• Extracted records:
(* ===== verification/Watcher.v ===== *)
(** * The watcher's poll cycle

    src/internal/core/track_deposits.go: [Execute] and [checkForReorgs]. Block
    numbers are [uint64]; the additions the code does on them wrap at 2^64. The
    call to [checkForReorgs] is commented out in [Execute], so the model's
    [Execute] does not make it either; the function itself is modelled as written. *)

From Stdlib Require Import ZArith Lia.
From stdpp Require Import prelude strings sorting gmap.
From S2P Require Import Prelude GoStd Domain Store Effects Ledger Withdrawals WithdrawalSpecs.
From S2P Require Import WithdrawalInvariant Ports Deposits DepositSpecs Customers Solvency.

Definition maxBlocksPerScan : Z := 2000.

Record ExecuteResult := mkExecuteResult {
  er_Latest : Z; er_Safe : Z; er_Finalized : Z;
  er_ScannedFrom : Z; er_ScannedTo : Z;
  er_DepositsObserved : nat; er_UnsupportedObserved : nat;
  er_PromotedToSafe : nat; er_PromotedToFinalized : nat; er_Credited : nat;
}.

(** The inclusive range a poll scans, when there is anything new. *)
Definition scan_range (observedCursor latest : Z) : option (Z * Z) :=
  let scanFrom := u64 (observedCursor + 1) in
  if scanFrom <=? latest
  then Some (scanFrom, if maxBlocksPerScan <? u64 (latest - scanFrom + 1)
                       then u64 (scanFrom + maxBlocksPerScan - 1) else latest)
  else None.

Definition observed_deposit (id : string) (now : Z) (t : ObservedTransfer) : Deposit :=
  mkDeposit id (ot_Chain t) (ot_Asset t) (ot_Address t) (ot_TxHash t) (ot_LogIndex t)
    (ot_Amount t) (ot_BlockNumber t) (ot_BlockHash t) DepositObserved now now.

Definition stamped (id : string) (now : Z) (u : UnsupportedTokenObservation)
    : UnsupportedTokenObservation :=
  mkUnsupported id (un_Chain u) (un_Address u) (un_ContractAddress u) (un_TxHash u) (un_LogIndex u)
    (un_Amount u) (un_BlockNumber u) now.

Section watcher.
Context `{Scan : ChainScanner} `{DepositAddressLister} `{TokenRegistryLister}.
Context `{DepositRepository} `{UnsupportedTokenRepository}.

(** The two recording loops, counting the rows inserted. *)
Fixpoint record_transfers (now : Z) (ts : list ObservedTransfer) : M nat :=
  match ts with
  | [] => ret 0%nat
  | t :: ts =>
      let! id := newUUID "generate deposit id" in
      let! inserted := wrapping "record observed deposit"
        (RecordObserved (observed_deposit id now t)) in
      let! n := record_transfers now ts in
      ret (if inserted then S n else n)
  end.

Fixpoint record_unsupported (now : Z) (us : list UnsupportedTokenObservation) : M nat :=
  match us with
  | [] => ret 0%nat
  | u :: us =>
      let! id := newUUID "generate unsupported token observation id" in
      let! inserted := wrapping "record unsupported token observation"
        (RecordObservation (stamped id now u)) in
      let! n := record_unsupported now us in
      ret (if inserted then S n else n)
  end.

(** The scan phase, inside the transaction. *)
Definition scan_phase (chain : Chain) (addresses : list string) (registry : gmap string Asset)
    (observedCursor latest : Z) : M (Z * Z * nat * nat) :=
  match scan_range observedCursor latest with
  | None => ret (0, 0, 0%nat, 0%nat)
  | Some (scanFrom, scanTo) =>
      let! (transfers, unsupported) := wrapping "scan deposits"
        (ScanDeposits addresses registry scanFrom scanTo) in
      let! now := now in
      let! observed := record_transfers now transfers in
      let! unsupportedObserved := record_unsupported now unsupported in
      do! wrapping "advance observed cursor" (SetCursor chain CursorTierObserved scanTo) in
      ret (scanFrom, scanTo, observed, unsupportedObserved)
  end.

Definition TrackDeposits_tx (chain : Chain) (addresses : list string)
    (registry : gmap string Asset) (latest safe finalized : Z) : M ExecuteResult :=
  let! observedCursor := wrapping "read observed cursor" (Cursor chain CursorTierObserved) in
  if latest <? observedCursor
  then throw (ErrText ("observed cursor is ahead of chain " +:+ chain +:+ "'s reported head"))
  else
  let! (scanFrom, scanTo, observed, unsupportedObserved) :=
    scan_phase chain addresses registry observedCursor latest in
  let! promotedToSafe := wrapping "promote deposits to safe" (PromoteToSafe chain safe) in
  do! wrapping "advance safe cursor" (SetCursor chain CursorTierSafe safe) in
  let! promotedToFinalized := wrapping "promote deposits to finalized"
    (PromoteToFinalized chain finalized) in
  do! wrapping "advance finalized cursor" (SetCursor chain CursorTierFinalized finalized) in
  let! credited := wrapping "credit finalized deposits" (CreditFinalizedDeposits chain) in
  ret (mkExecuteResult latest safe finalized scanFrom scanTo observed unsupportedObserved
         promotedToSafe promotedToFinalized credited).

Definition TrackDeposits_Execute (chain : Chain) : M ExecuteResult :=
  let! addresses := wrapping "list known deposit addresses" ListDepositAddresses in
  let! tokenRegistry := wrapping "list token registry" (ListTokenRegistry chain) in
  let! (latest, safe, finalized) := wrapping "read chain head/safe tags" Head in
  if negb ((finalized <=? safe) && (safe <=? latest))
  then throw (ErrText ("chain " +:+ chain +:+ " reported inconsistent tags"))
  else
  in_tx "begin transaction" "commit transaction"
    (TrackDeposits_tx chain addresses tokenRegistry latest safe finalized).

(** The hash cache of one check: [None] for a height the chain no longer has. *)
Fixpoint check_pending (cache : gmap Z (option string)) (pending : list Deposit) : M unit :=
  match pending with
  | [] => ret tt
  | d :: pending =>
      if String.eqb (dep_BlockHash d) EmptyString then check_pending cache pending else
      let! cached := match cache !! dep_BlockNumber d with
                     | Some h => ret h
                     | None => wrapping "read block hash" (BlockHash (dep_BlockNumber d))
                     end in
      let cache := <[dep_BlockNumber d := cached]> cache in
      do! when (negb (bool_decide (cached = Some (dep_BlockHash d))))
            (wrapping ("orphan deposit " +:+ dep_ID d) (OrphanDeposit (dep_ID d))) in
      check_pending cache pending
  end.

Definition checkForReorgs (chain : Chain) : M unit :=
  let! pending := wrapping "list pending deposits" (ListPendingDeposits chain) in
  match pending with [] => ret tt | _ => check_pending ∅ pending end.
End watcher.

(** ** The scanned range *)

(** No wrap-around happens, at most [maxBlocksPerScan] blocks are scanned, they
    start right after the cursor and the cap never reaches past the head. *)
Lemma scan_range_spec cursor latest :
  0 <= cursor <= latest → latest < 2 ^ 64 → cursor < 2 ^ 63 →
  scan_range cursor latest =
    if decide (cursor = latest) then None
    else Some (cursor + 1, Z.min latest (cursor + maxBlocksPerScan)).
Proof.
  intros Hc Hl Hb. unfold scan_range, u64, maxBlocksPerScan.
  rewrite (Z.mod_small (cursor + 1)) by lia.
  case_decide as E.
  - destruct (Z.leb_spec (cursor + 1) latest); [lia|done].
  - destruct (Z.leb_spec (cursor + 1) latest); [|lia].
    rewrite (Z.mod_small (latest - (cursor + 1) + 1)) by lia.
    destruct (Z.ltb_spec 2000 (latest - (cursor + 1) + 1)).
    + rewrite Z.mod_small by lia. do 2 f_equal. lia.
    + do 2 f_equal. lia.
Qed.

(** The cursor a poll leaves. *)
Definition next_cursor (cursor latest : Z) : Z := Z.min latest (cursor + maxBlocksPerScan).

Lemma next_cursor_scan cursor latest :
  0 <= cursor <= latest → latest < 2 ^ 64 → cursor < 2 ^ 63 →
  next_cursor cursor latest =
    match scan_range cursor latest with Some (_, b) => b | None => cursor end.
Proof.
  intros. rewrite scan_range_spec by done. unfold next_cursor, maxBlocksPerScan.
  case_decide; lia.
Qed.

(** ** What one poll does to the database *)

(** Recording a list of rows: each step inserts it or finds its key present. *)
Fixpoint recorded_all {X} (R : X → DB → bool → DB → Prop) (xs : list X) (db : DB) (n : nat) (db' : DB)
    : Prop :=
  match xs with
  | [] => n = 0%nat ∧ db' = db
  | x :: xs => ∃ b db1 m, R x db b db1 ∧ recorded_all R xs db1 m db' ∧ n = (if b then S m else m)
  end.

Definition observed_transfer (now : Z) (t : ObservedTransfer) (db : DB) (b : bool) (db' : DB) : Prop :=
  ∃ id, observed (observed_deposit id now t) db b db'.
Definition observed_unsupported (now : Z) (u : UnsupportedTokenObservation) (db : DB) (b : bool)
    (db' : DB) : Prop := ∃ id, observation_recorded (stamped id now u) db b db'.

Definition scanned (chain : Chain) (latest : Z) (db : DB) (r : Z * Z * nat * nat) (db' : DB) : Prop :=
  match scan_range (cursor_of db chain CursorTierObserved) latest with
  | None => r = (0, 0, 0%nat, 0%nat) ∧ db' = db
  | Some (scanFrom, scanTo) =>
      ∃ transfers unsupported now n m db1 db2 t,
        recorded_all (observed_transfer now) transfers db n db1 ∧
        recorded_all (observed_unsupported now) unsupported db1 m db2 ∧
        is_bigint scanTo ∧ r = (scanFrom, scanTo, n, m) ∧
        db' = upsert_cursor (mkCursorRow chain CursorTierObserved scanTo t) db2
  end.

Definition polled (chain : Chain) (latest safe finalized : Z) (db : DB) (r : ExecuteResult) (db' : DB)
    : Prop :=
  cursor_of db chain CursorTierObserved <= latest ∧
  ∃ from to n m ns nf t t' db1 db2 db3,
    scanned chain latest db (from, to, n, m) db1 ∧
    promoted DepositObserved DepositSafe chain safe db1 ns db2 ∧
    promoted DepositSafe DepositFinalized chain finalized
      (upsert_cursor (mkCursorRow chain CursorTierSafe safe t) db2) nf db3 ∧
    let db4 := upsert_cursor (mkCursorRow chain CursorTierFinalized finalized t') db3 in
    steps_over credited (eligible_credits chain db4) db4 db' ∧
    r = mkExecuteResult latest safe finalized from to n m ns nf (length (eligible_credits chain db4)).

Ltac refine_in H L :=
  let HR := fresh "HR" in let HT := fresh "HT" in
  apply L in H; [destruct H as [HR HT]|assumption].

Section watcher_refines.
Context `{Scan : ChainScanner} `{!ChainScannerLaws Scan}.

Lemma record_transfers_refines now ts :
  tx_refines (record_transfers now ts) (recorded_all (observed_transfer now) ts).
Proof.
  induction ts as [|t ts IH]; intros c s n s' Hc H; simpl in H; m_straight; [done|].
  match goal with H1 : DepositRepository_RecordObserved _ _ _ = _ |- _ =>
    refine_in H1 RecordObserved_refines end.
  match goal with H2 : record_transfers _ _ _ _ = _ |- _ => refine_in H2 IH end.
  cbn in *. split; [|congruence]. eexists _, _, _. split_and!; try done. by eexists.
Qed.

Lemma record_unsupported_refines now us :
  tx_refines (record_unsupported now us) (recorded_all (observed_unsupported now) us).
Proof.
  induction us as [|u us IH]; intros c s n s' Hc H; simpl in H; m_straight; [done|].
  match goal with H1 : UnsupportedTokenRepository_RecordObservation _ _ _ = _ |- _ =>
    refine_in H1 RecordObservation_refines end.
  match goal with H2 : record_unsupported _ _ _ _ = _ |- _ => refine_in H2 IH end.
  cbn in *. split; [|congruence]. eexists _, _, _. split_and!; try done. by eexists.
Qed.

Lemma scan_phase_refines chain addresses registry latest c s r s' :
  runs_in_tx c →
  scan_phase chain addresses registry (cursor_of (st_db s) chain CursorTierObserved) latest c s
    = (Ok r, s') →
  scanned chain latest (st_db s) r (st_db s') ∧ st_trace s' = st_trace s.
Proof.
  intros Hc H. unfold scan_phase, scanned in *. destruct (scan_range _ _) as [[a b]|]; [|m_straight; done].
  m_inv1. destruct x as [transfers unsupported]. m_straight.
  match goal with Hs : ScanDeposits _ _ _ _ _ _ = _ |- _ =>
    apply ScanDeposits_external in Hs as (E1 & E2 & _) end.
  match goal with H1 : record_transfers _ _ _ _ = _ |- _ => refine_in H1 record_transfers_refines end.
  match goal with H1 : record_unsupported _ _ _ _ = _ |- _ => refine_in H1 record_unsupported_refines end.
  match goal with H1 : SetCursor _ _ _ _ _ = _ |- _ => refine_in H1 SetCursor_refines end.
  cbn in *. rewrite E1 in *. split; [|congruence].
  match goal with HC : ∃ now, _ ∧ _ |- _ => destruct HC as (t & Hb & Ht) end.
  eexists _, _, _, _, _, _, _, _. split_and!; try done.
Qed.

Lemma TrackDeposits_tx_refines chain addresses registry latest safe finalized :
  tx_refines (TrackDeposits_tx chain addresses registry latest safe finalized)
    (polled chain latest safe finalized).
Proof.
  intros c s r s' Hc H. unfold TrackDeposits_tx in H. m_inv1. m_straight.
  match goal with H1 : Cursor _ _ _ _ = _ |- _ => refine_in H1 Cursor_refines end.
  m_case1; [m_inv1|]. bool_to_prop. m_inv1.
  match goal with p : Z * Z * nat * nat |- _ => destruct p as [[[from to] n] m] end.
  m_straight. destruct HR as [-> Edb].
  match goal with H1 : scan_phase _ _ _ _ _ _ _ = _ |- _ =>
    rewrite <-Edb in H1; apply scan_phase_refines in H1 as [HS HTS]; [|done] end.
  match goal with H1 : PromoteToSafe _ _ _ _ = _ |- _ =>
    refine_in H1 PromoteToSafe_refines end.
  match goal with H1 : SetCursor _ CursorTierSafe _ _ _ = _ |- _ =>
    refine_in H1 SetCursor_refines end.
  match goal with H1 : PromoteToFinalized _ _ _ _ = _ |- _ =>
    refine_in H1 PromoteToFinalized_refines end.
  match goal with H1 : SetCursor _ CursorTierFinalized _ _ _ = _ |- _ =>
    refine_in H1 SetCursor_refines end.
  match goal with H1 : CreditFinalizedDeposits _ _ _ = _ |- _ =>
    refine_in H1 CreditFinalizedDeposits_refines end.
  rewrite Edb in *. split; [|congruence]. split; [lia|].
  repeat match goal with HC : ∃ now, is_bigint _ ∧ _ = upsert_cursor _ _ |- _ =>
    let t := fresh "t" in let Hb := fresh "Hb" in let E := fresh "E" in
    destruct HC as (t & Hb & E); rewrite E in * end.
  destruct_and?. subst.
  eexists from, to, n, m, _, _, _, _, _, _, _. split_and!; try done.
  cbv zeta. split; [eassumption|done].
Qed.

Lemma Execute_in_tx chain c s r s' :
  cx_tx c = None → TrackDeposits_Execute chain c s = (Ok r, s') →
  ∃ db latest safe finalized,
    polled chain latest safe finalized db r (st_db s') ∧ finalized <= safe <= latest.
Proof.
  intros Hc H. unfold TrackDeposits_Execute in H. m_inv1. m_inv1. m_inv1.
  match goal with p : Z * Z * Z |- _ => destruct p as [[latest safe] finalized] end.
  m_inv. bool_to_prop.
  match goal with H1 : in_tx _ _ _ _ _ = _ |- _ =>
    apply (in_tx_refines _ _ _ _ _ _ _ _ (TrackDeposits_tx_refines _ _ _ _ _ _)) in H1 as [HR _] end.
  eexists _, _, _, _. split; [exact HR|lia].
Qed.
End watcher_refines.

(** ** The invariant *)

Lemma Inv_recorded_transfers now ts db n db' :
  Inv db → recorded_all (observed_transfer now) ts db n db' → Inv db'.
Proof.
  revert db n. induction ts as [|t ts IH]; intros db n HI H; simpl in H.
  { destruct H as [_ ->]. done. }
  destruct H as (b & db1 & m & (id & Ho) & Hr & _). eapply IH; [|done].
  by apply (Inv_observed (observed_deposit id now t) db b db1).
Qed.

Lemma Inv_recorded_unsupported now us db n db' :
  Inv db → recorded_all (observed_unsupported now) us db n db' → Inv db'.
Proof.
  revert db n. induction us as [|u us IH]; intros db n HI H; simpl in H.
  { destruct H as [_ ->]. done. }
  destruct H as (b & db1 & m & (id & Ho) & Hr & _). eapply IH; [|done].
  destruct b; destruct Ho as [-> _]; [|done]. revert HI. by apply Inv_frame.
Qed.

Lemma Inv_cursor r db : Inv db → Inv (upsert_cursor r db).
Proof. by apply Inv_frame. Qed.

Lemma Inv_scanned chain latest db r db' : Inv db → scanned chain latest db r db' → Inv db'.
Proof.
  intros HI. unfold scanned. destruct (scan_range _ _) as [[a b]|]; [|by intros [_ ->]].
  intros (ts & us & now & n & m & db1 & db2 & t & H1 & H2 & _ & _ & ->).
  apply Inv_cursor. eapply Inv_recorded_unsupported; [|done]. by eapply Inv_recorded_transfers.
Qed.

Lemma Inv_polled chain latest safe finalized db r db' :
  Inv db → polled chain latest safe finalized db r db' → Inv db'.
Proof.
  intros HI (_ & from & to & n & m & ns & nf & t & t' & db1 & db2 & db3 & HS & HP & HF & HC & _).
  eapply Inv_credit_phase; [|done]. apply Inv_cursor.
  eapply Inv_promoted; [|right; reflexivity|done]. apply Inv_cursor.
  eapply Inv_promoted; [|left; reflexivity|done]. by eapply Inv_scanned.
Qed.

• AIM OF THE TASK: Look through the data above and return each line where the string "CursorTierFinalized" occurs.

• EXERCISE RESPONSE:
  do! wrapping "advance finalized cursor" (SetCursor chain CursorTierFinalized finalized) in
    let db4 := upsert_cursor (mkCursorRow chain CursorTierFinalized finalized t') db3 in
  match goal with H1 : SetCursor _ CursorTierFinalized _ _ _ = _ |- _ =>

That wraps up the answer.